EXERCISE
Restrict the output to the lines below starting at the one that contains "spiralling column of" and ending at the one that contains "[ Some (name", and restate them word for word, both ends included.
*** Opening of EXERCISE INPUTS ***
(** * Battle simulator: the resolution engine of [battle-sim/src/app/page.tsx]

    A shallow embedding of the turn-based battle engine of the page
    component, and the properties of its specification.

    Conventions of the embedding.
    - JavaScript numbers that hold health, power, accuracy, energy and damage
      are integers in every run of the program (they start from integer
      literals and only go through [Math.round], [clamp] and subtraction):
      they are [Z].  The numbers that are not integers (the random draws, the
      variation factor, the type multipliers) are exact rationals [Q]; the
      rounding error of binary floating point is not modelled.
    - [Math.random ()] is an explicit argument (the draw, a rational).
    - React state ([useState]), the ref ([useRef]) and the pending
      [window.setTimeout] callbacks are fields of one record, [App]; an event
      handler is a function on [App] that includes the effects React runs at
      the commit that follows it.
    - The projectile list and the shake animation controls are presentation
      state that no guard and no update of the engine reads; they are left
      out. *)

From Stdlib Require Import ZArith QArith Qround Qpower Qminmax List String
  DecimalString Bool Lia.
Import ListNotations.

Open Scope string_scope.
Open Scope Z_scope.

(** ** Data model (lines 12-50) *)

Inductive Side : Type := Player | Opponent.

Inductive MoveType : Type :=
  Fire | Water | Grass | Electric | Ice | Psychic | Fairy | Rock.

Definition MoveType_eqb (a b : MoveType) : bool :=
  match a, b with
  | Fire, Fire | Water, Water | Grass, Grass | Electric, Electric
  | Ice, Ice | Psychic, Psychic | Fairy, Fairy | Rock, Rock => true
  | _, _ => false
  end.

Record Move : Type := mkMove {
  move_name : string;
  move_type : MoveType;
  power : Z;
  accuracy : Z;
  description : string
}.

(** [BattlePokemon extends Pokemon]: the fields of [Pokemon] and [energy]. *)
Record BattlePokemon : Type := mkPokemon {
  name : string;
  hp : Z;
  maxHp : Z;
  types : list MoveType;
  moves : list Move;
  flair : string;
  energy : Z
}.

Record BattleState : Type := mkBattle {
  player : BattlePokemon;
  opponent : BattlePokemon;
  turn : Side;
  victor : option Side
}.

(** [state[side]] *)
Definition getSide (st : BattleState) (side : Side) : BattlePokemon :=
  match side with
  | Player => player st
  | Opponent => opponent st
  end.

(** [{ ...pokemon, hp: h }] *)
Definition with_hp (p : BattlePokemon) (h : Z) : BattlePokemon :=
  {| name := name p; hp := h; maxHp := maxHp p; types := types p;
     moves := moves p; flair := flair p; energy := energy p |}.

(** [{ ...prev, turn: side }] *)
Definition with_turn (st : BattleState) (side : Side) : BattleState :=
  {| player := player st; opponent := opponent st; turn := side;
     victor := victor st |}.

(** [{ ...state, [side]: p }] *)
Definition with_side (st : BattleState) (side : Side) (p : BattlePokemon)
  : BattleState :=
  match side with
  | Player =>
      {| player := p; opponent := opponent st; turn := turn st;
         victor := victor st |}
  | Opponent =>
      {| player := player st; opponent := p; turn := turn st;
         victor := victor st |}
  end.

(** [updated.victor = side] *)
Definition with_victor (st : BattleState) (side : Side) : BattleState :=
  {| player := player st; opponent := opponent st; turn := turn st;
     victor := Some side |}.

(** ** The type chart (lines 131-140) *)

(** A JavaScript object used as a partial table: a list of keys and values,
    read with [lookup]. *)
Fixpoint lookup {A : Type} (k : MoveType) (tbl : list (MoveType * A))
  : option A :=
  match tbl with
  | [] => None
  | (k', v) :: rest => if MoveType_eqb k k' then Some v else lookup k rest
  end.

Definition TYPE_CHART : list (MoveType * list (MoveType * Q)) :=
  [ (Fire,     [(Grass, 2%Q); (Ice, 2%Q); (Rock, 1#2); (Water, 1#2); (Fire, 1#2)]);
    (Water,    [(Fire, 2%Q); (Rock, 2%Q); (Grass, 1#2); (Electric, 1#2)]);
    (Grass,    [(Water, 2%Q); (Rock, 2%Q); (Fire, 1#2); (Grass, 1#2)]);
    (Electric, [(Water, 2%Q); (Grass, 1#2)]);
    (Ice,      [(Grass, 2%Q); (Water, 1#2); (Fire, 1#2); (Rock, 1%Q)]);
    (Psychic,  [(Psychic, 1#2)]);
    (Fairy,    [(Psychic, 1%Q); (Fire, 1#2)]);
    (Rock,     [(Fire, 2%Q); (Electric, 1%Q); (Grass, 1%Q); (Water, 1%Q)]) ].

(** [TYPE_CHART[attack]?.[typing] ?? 1] *)
Definition typeMultiplier (attack typing : MoveType) : Q :=
  match lookup attack TYPE_CHART with
  | Some row =>
      match lookup typing row with
      | Some m => m
      | None => 1%Q
      end
  | None => 1%Q
  end.

(** ** The damage resolver (lines 240-257) *)

(** [Math.max(min, Math.min(max, value))] *)
Definition clamp (value min max : Z) : Z := Z.max min (Z.min max value).

(** [Math.round]: the nearest integer, a tie going up. *)
Definition Math_round (x : Q) : Z := Qfloor (x + (1#2)).

(** [a < b] on numbers. *)
Definition Qltb (a b : Q) : bool := negb (Qle_bool b a).

Record DamageResult : Type := mkDamage {
  damage : Z;
  effectiveness : Q;
  crit : bool
}.

(** [defender.types.reduce((product, typing) => product * ..., 1)] *)
Definition multiplierOf (attack : MoveType) (defTypes : list MoveType) : Q :=
  fold_left (fun product typing => (product * typeMultiplier attack typing)%Q)
            defTypes 1%Q.

(** [0.85 + Math.random() * 0.2] *)
Definition variationOf (rnd : Q) : Q := ((85#100) + rnd * (2#10))%Q.

(** [Math.random() < 0.1] *)
Definition critOf (rnd : Q) : bool := Qltb rnd (1#10).

(** [calculateDamage]; [rndVar] and [rndCrit] are the two calls of
    [Math.random], in the order of the source. *)
Definition calculateDamage (rndVar rndCrit : Q) (move : Move)
  (defender : BattlePokemon) : DamageResult :=
  let base := inject_Z (power move) in
  let variation := variationOf rndVar in
  let crit := critOf rndCrit in
  let multiplier := multiplierOf (move_type move) (types defender) in
  let damage :=
    Math_round (base * variation * (if crit then 3#2 else 1) * multiplier)%Q in
  {| damage := clamp damage 12 90; effectiveness := multiplier; crit := crit |}.

(** ** Teams (lines 142-226) *)

(** [createPokemon]: the template without [hp], health at [maxHp], energy
    100. *)
Definition createPokemon (nm : string) (mx : Z) (tys : list MoveType)
  (mvs : list Move) (fl : string) : BattlePokemon :=
  {| name := nm; hp := mx; maxHp := mx; types := tys; moves := mvs;
     flair := fl; energy := 100 |}.

Definition PLAYER_TEAM : BattlePokemon :=
  createPokemon "Solaris" 260 [Fire; Grass]
    [ mkMove "Flare Cascade" Fire 36 94
        "A cascading wave of golden flame that engulfs the arena.";
      mkMove "Solar Bloom" Grass 28 100
        "Harnesses sunlight to bloom radiant petals that heal slightly.";
      mkMove "Aurora Pulse" Psychic 32 96
        "A prismatic pulse that disorients the foe.";
      mkMove "Stellar Crest" Fairy 30 98
        "A ribbon of stardust that empowers Solaris’ aura." ]
    "Charismatic Sun Drake".

Definition OPPONENT_TEAM : BattlePokemon :=
  createPokemon "Tidal Vanguard" 270 [Water; Electric]
    [ mkMove "Nebula Torrent" Water 34 97
        "A spiralling column of crystal water.";
      mkMove "Ion Crash" Electric 35 92
        "Charged lances of electricity crash into the opponent.";
      mkMove "Frostbound Wake" Ice 27 99
        "Icy shards ride atop the wave with a chilling finish.";
      mkMove "Anchor Bloom" Grass 24 100
        "Sea flora entangles the foe, siphoning their energy." ]
    "Mariner Leviathan".

Definition INITIAL_STATE : BattleState :=
  {| player := PLAYER_TEAM; opponent := OPPONENT_TEAM; turn := Player;
     victor := None |}.

(** ** Log messages (lines 259-263 and 447-454) *)

Definition effectMessage (effectiveness : Q) : option string :=
  if Qltb (3#2) effectiveness then Some "It’s super effective!"
  else if Qltb effectiveness 1 then Some "It’s not very effective…"
  else None.

(** [.filter(Boolean)] on an array of strings and [null]: [null] and the
    empty string are dropped. *)
Fixpoint filterBoolean (l : list (option string)) : list string :=
  match l with
  | [] => []
  | Some (String c rest) :: l' => String c rest :: filterBoolean l'
  | _ :: l' => filterBoolean l'
  end.

Definition turnMessages (attacker defender : BattlePokemon) (move : Move)
  (r : DamageResult) (nextHp : Z) : list string :=
  filterBoolean
    [ Some (name attacker ++ " used " ++ move_name move ++ "!");
      (if crit r then Some "A critical hit!" else None);
      effectMessage (effectiveness r);
      (if (nextHp <=? 0)%Z then Some (name defender ++ " fainted.") else None) ].

(** ** The component state (lines 370-380) *)

(** A pending [window.setTimeout] callback of [resolveTurn]: the outer one
    (620 ms) with the [side] and [move] its closure holds, or the inner one
    (300 ms). *)
Inductive Timer : Type :=
| ResolveTimer (side : Side) (move : Move)
| TrailingTimer.

Record App : Type := mkApp {
  battle : BattleState;          (* useState *)
  battleLog : list string;       (* useState *)
  isResolving : bool;            (* useState *)
  battleRef : BattleState;       (* useRef: battleRef.current *)
  timers : list Timer;           (* pending timeouts of resolveTurn *)
  opponentTimer : bool           (* the 900 ms timeout of the effect is pending *)
}.

Definition INITIAL_LOG : list string :=
  [ "The arena hums to life as Solaris faces the Tidal Vanguard." ].

Definition INITIAL_APP : App :=
  {| battle := INITIAL_STATE; battleLog := INITIAL_LOG; isResolving := false;
     battleRef := INITIAL_STATE; timers := []; opponentTimer := false |}.

Definition isSome {A : Type} (o : option A) : bool :=
  match o with Some _ => true | None => false end.

(** The effect of lines 378-380, run at a commit where [battle] is a new
    object: [battleRef.current = battle]. *)
Definition battleRefEffect (s : App) : App :=
  {| battle := battle s; battleLog := battleLog s;
     isResolving := isResolving s; battleRef := battle s;
     timers := timers s; opponentTimer := opponentTimer s |}.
*** Close of EXERCISE INPUTS ***
ANSWER BOX
        "A spiralling column of crystal water.";
      mkMove "Ion Crash" Electric 35 92
        "Charged lances of electricity crash into the opponent.";
      mkMove "Frostbound Wake" Ice 27 99
        "Icy shards ride atop the wave with a chilling finish.";
      mkMove "Anchor Bloom" Grass 24 100
        "Sea flora entangles the foe, siphoning their energy." ]
    "Mariner Leviathan".

Definition INITIAL_STATE : BattleState :=
  {| player := PLAYER_TEAM; opponent := OPPONENT_TEAM; turn := Player;
     victor := None |}.

(** ** Log messages (lines 259-263 and 447-454) *)

Definition effectMessage (effectiveness : Q) : option string :=
  if Qltb (3#2) effectiveness then Some "It’s super effective!"
  else if Qltb effectiveness 1 then Some "It’s not very effective…"
  else None.

(** [.filter(Boolean)] on an array of strings and [null]: [null] and the
    empty string are dropped. *)
Fixpoint filterBoolean (l : list (option string)) : list string :=
  match l with
  | [] => []
  | Some (String c rest) :: l' => String c rest :: filterBoolean l'
  | _ :: l' => filterBoolean l'
  end.

Definition turnMessages (attacker defender : BattlePokemon) (move : Move)
  (r : DamageResult) (nextHp : Z) : list string :=
  filterBoolean
    [ Some (name attacker ++ " used " ++ move_name move ++ "!");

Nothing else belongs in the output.